Behavioral mechanisms of oxycodone's effects in female and male rats: II. Reinforcement magnitude and implications for impulsive/risky choice.

Abstract

Rats responded under a concurrent-chains procedure wherein reinforcement magnitude was varied within sessions and oxycodone's effects on sensitivity to magnitude were evaluated in two experiments. In Experiment 1, the alternative providing the larger magnitude was signaled and effects of acute (0.1-1.0 mg/kg) and chronic (1.0 mg/kg, twice daily) oxycodone administration were examined in female and male rats. Under baseline, sensitivity was slightly higher for females than males.
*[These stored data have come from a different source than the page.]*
(** A text that starts and ends with other bytes than white space. *)
Definition head_ok (f : Ascii.ascii -> bool) (p : string) : bool := match p with String b _ => f b | "" => false end.
Lemma strip_one_head (encs : list string) f c t : Forall (fun p => head_ok f p = true) encs -> f c = false -> strip_one encs (String c t) = None.
Proof.
  intros Hf Hc. apply strip_one_None. eapply Forall_impl; [exact Hf|]. intros [|b q] Hp; [done|]. simpl in Hp.
  destruct (HasPrefix (String c t) (String b q)) eqn:E; [|done]. apply HasPrefix_spec in E as [u [= -> _]]. congruence.
Qed.
Lemma TrimSpace_word c t : is_digit c = true -> TrimSpace (String c t +:+ "s") = String c t +:+ "s".
Proof.
  intros Hc. apply TrimSpace_fix.
  - rewrite app_cons_s. apply (strip_one_head _ (fun b => negb (is_digit b))); [|by rewrite Hc].
    apply (bool_decide_unpack (Forall _ _)). by vm_compute.
  - rewrite rev_app_s. change (String.rev "s") with "s". rewrite app_cons_s.
    apply (strip_one_head _ (fun b => negb (bool_decide (b = "s"%char)))); [|done].
    apply (bool_decide_unpack (Forall _ _)). by vm_compute.
Qed.
Lemma fmt_clock_word secs : (0 < secs)%Z -> exists c t, is_digit c = true /\ fmt_clock (secs * Second) = String c t +:+ "s".
Proof.
  intros Hs. assert (Hi : forall n x y, exists c t, is_digit c = true /\ itoa n +:+ x +:+ y = String c t +:+ y).
  { intros n x y. destruct (itoa_head 64 n "" ltac:(lia)) as (d & t & Hd & E). unfold itoa. rewrite E.
    exists (digit d), (t +:+ x). split; [apply (digit_value d Hd)|]. by rewrite !app_cons_s, app_assoc_s. }
  unfold fmt_clock. rewrite whole_seconds. set (sec := itoa (secs mod 60)).
  destruct (0 <? secs / 60)%Z; [destruct (0 <? secs / 60 / 60)%Z|].
  - destruct (Hi (secs / 60 / 60)%Z (String "h" (itoa (secs / 60 mod 60) +:+ String "m" sec)) "s") as (c & t & Hc & E).
    exists c, t. split; [done|]. rewrite <- E. by rewrite !app_cons_s, !app_assoc_s, !app_cons_s.
  - destruct (Hi (secs / 60 mod 60)%Z (String "m" sec) "s") as (c & t & Hc & E). exists c, t. split; [done|]. rewrite <- E.
    by rewrite !app_cons_s.
  - destruct (Hi (secs mod 60)%Z "" "s") as (c & t & Hc & E). exists c, t. split; [done|]. by rewrite <- E.
Qed.
Lemma timeout_again d : (d = 0 \/ d = ApprovalTimeoutNever \/ ApprovalTimeoutMin <= d <= ApprovalTimeoutMax)%Z -> (d mod Second = 0)%Z ->
  parseApprovalTimeout (emitApprovalTimeout d) = Ok d.
Proof.
  intros [->|[->|Hd]] Hs; [by vm_compute..|]. unfold emitApprovalTimeout.
  assert (d = (d / Second) * Second)%Z as Ed by (pose proof (Z.div_mod d Second ltac:(done)); lia).
  assert (Hb : (Minute <= d <= 90 * 24 * Hour)%Z) by exact Hd. unfold Hour, Minute in Hb.
  assert (0 < Second)%Z by done. assert (0 < d / Second)%Z by (apply Z.div_str_pos; lia).
  assert (d / Second * Second <= 2 ^ 63 - 1)%Z by (rewrite <- Ed; unfold Second in *; lia).
  pose proof (ParseDuration_String (d / Second) ltac:(lia) ltac:(lia)) as Hp. rewrite <- Ed in Hp.
  destruct (Z.eqb_spec d ApprovalTimeoutNever) as [->|]; [unfold ApprovalTimeoutNever in *; lia|].
  destruct (Z.ltb_spec 0 d); [|lia]. assert (Duration_String d = fmt_clock d) as El.
  { unfold Duration_String. rewrite Z.abs_eq by lia. destruct (Z.eqb_spec d 0); [lia|]. destruct (Z.ltb_spec d Second); [lia|].
    by destruct (Z.ltb_spec d 0); [lia|]. }
  destruct (fmt_clock_word (d / Second)) as (c & t & Hc & Ew); [lia|]. rewrite <- Ed in Ew. unfold parseApprovalTimeout.
  rewrite El, Ew, TrimSpace_word in * by done. rewrite app_cons_s in *. rewrite decide_False by done.
  assert (EqualFoldASCII (String c (t +:+ "s")) approvalTimeoutNeverLiteral || EqualFoldASCII (String c (t +:+ "s")) approvalTimeoutOffLiteral = false) as ->.
  { apply orb_false_iff. unfold EqualFoldASCII. clear -Hc. split; apply bool_decide_eq_false_2; cbn [map_bytes]; intros [= E _];
      destruct c as [[] [] [] [] [] [] [] []]; try discriminate Hc; discriminate E. }
  rewrite Hp. destruct (Z.eqb_spec d 0); [lia|]. destruct (Z.ltb_spec d 0); [lia|].
  destruct (Z.ltb_spec d ApprovalTimeoutMin); [destruct Hd; lia|]. destruct (Z.ltb_spec ApprovalTimeoutMax d); [destruct Hd; lia|]. done.
Qed.

Lemma approval_again ad timeout a : approval_spec ad timeout = Ok a -> (Timeout a mod Second = 0)%Z ->
  approval_spec (emit_approval a) (emitApprovalTimeout (Timeout a)) = Ok a.
Proof.
  intros Ha Hs. destruct (approval_spec_passable _ _ _ Ha) as (Hr & Hl & Hq & Ht). pose proof (timeout_again _ Ht Hs) as Htime.
  unfold approval_spec in Ha. destruct (AD_Required ad <? 0)%Z; [done|]. cbv zeta in Ha. apply bind_Ok in Ha as ([] & Hrefs & Ha).
  destruct (_ && _); [done|]. apply bind_Ok in Ha as (q & Hqo & Ha). apply bind_Ok in Ha as (window & Hw & [= <-]).
  cbn [Approvers ApproverGroups Required QuorumByLabel Description Timeout] in *.
  unfold approval_spec, emit_approval. cbn [AD_Approvers AD_ApproverGroups AD_Required AD_QuorumByLabel AD_Description
    Approvers ApproverGroups Required QuorumByLabel Description Timeout].
  set (required := if decide (AD_Required ad = 0%Z) then 1%Z else AD_Required ad) in *.
  set (n := length (AD_Approvers ad) + length (AD_ApproverGroups ad)) in *.
  destruct (Z.ltb_spec required 0); [lia|]. rewrite Hrefs. cbn [mbind result_bind]. rewrite (decide_False (P := required = 0%Z)) by lia.
  assert (((0 <? n)%nat && (Z.of_nat n <? required)%Z) = false) as ->.
  { destruct (Nat.ltb_spec 0 n); [|done]. simpl. apply Z.ltb_ge. by apply Hl. }
  destruct (approvalQuorumByLabelCap <? size (AD_QuorumByLabel ad))%nat eqn:Ecap; [done|]. apply Nat.ltb_ge in Ecap.
  assert ((approvalQuorumByLabelCap <? size q)%nat = false) as ->.
  { apply Nat.ltb_ge. pose proof (quorum_size _ _ _ _ Hqo) as Hsz. rewrite map_size_empty, (Permutation_length (range_map_perm _ _)), length_map_to_list in Hsz. lia. }
  rewrite quorum_again.
  - cbn [mbind result_bind]. rewrite Htime. cbn. by rewrite range_map_list_to_map, (right_id_L ∅ (∪)).
  - apply NoDup_range_map.
  - intros k v _. apply lookup_empty.
  - intros k v Hin%elem_of_range_map. by apply Hq.
Qed.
Acute oxycodone decreased sensitivity in both sexes, but females were more susceptible to this effect. Effects of chronic administration on sensitivity were somewhat variable; on average, females showed slight tolerance and males showed slight sensitization to this effect. No physical dependence was noted during withdrawal probes. In Experiment 2, the alternative providing the larger magnitude was not signaled and effects of acute oxycodone were evaluated in a separate group of male rats. Sensitivity was higher under baseline, and larger doses reduced sensitivity to a greater extent in Experiment 2 than in Experiment 1. Taken with previous data on oxycodone's effects on sensitivity to reinforcement delay, oxycodone would be expected to leave impulsive choice unchanged in both sexes. Additional analyses revealed that oxycodone's effects on sensitivity in both experiments were baseline dependent: higher sensitivities were reduced to a greater extent than lower sensitivities.